2. Vitamin D3 (5,000 IU daily)
3. CoQ10 (200 mg daily)
Levels of CoQ10 decrease as we age and some research has shown that supplementation may slow down the progress of Alzheimer’s disease.
4. Ginkgo Biloba (120 mg daily)
Ginkgo biloba helps improve brain circulation and memory and can be an effective Alzheimer’s natural treatment.
5. Phosphatidylserine (300 mg daily)
Phosphatidylserine improves brain cell communication and memory, and it’s shown to be beneficial for early-stage Alzheimer’s disease.
Bonus Remedy: Astaxanthin, a carotenoid antioxidant found in wild-caught salmon, can support brain health. Take 2–4 g 2x daily.
Essential Oils for Alzheimer’s
Frankincense oil and rosemary oil support brain function and neurological development. Put 2 drops of frankincense oil on the roof of your mouth twice daily and rub rosemary oil into scalp after getting out of shower daily.
Alzheimer’s disease is not a normal part of aging, although it’s impacting a growing number of adults. Currently incurable, the disease characterized by toxic plaques and tangles in the brain leads to symptoms of memory loss, personality changes, trouble performing everyday tasks and death.
Scientists have struggled to bring meaningful therapies to the table, but 2016 marks a year of promising findings, including science-backed evidence that food and exercise plays a huge role in prevention.
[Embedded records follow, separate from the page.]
(** [ParseFrame], given what [y3.ReadPacket(stream)] returned. The model
    follows the control flow of the function. The arguments of its
    [logger.Debugf] calls, among them accessors of the frame just decoded,
    are not evaluated, and a decoder is taken to return: a panic raised
    inside package [frame] is outside the model, which therefore states when
    [ParseFrame] panics by its own [panic(err)] and index, not when it does
    not panic. *)
Definition ParseFrame (packet : result (list Z)) : outcome Frame :=
  match packet with
  | Err err => Fail err
  | Ok buf =>
      match buf with
      | [] => Panic IndexOutOfRange
      | frameType :: _ =>
          if decide (frameType = Z.lor 0x80 TagOfHandshakeFrame) then
            as_frame FHandshake (readHandshakeFrame buf)
          else if decide (frameType = Z.lor 0x80 TagOfDataFrame) then
            as_frame FData (readDataFrame buf)
          else if decide (frameType = Z.lor 0x80 TagOfPingFrame) then
            as_frame FPing (of_result (DecodeToPingFrame buf))
          else if decide (frameType = Z.lor 0x80 TagOfPongFrame) then
            as_frame FPong (of_result (DecodeToPongFrame buf))
          else if decide (frameType = Z.lor 0x80 TagOfAcceptedFrame) then
            as_frame FAccepted (of_result (DecodeToAcceptedFrame buf))
          else if decide (frameType = Z.lor 0x80 TagOfRejectedFrame) then
            as_frame FRejected (of_result (DecodeToRejectedFrame buf))
          else Fail (UnknownFrameType frameType)
      end
  end.

End StreamParser.

(** ** The server *)

(** [quic.Stream] and [quic.Session] handles, told apart by an identifier. *)
Inductive Stream : Type := StreamID (id : Z).
Inductive Session : Type := SessionID (id : Z).

#[global] Instance Stream_eq_dec : EqDecision Stream.
Proof. solve_decision. Defined.
#[global] Instance Session_eq_dec : EqDecision Session.
Proof. solve_decision. Defined.

(** The connection types [handleHandShakeFrame] switches on are declared in
    another file of package [core]; they are distinct constants (they label
    the cases of one switch). *)
Class ConnTypes : Type := {
  ConnTypeSource : Z;
  ConnTypeStreamFunction : Z;
  ConnTypeUpstreamZipper : Z;
  conn_types_distinct :
    NoDup [ConnTypeSource; ConnTypeStreamFunction; ConnTypeUpstreamZipper]
}.

(** [Workflow], declared in another file of package [core]: a stage of the
    pipeline, [Seq] its position and [Token] the function expected there. *)
Record Workflow : Type := mkWorkflow {
  Seq : Z;
  Token : string
}.

#[global] Instance Workflow_eq_dec : EqDecision Workflow.
Proof. solve_decision. Defined.

Module ConcurrentMap.

(** Modelled from the spec: [ConcurrentMap], the Function Registry, whose
    file is not among the embedded sources. Section 4.2: [set(name, h)]
    replaces any existing entry for [name] and always succeeds;
    [get(name)] returns the handle or absent; [snapshot()] is a copy of the
    mapping. One lock guards the backing map, so each operation is a single
    atomic step on a finite map. *)
Definition Set_ (m : gmap string Stream) (name : string) (h : Stream)
  : gmap string Stream := <[name := h]> m.

Definition Get (m : gmap string Stream) (name : string) : option Stream :=
  m !! name.

Definition GetCurrentSnapshot (m : gmap string Stream) : gmap string Stream := m.

End ConcurrentMap.

(** The [Server] struct. *)
Record Server : Type := mkServer {
  stream : option Stream;
  state : string;
  funcs : gmap string Stream;
  counterOfDataFrame : Z;
  funcBuckets : gmap Z string
}.

(** [NewServer]. *)
Definition NewServer : Server :=
  {| stream := None; state := ""; funcs := ∅;
     counterOfDataFrame := 0; funcBuckets := ∅ |}.

Definition set_funcs (s : Server) (m : gmap string Stream) : Server :=
  {| stream := stream s; state := state s; funcs := m;
     counterOfDataFrame := counterOfDataFrame s; funcBuckets := funcBuckets s |}.

Definition set_counterOfDataFrame (s : Server) (c : Z) : Server :=
  {| stream := stream s; state := state s; funcs := funcs s;
     counterOfDataFrame := c; funcBuckets := funcBuckets s |}.

Definition set_funcBuckets (s : Server) (m : gmap Z string) : Server :=
  {| stream := stream s; state := state s; funcs := funcs s;
     counterOfDataFrame := counterOfDataFrame s; funcBuckets := m |}.

(** What the server does to the outside: a write of bytes to a stream, the
    close of a stream, the close of a session with an error code. The message
    of [CloseWithError] is [err.Error()]; the event keeps [err] itself. *)
Inductive event : Type :=
  | StreamWrite (target : Stream) (bytes : list Z)
  | StreamClose (st : Stream)
  | SessionCloseWithError (session : Session) (code : Z) (err : error).

(** [s.StatsFunctions()] and [s.StatsCounter()]. *)
Definition StatsFunctions (s : Server) : gmap string Stream :=
  ConcurrentMap.GetCurrentSnapshot (funcs s).

Definition StatsCounter (s : Server) : Z := counterOfDataFrame s.

(** [s.funcBuckets[j]]: a missing key reads as the empty string. *)
Definition bucket (s : Server) (j : Z) : string :=
  default ""%string (funcBuckets s !! j).

(** The [for i, k := range s.funcBuckets] loop of [handleDataFrame]. Go does
    not fix the order in which [range] visits a map, so the order of the
    visit, [scan], is an input; every entry whose token is [currentSfn]
    assigns [j = i + 1], and [j] starts as zero. *)
Definition nextBucket (scan : list (Z * string)) (currentSfn : string) : Z :=
  fold_left
    (fun (j : Z) (e : Z * string) =>
       if decide (e.2 = currentSfn) then GoInt.succ e.1 else j)
    scan 0.

(** The orders in which [range] may visit the stage table of [s]. *)
Definition range_order (s : Server) (scan : list (Z * string)) : Prop :=
  scan ≡ₚ map_to_list (funcBuckets s).

(** The effect of one iteration of [AddWorkflow]'s loop on the stage table. *)
Definition add_stage (m : gmap Z string) (wf : Workflow) : gmap Z string :=
  <[Seq wf := Token wf]> m.

(** [AddWorkflow]: the stage table after the loop, and the returned error
    ([None] is [nil]). *)
Definition AddWorkflow (s : Server) (wfs : list Workflow)
  : Server * option error :=
  (fold_left
     (fun (s : Server) (wf : Workflow) =>
        set_funcBuckets s (<[Seq wf := Token wf]> (funcBuckets s)))
     wfs s,
   None).

Section ServerHandlers.
Context `{FramePkg} `{ConnTypes}.

(** [handleHandShakeFrame]. *)
Definition handleHandShakeFrame (s : Server) (stream : Stream)
    (session : Session) (f : HandshakeFrame) : Server :=
  let clientType := ClientType f in
  if decide (clientType = ConnTypeSource) then s
  else if decide (clientType = ConnTypeStreamFunction) then
    set_funcs s (ConcurrentMap.Set_ (funcs s) (Name f) stream)
  else if decide (clientType = ConnTypeUpstreamZipper) then s
  else s.

(** [handlePingFrame]: logs only. *)
Definition handlePingFrame (s : Server) (stream : Stream)
    (session : Session) (f : PingFrame) : Server := s.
UCLA researchers used PET scans to show a Mediterranean diet, regular physical activity and a healthy BMI go a long way in lower your risk of developing the toxic plaques and tangles that lead to Alzheimer’s disease.
In other Alzheimer’s breakthroughs, researchers have found a link between the gut and Alzheimer’s and between certain popular drugs and the disease. More natural treatments and preventatives may include marijuana, certain foods and supplements — showing promise in reversing Alzheimer’s related inflammation and memory loss.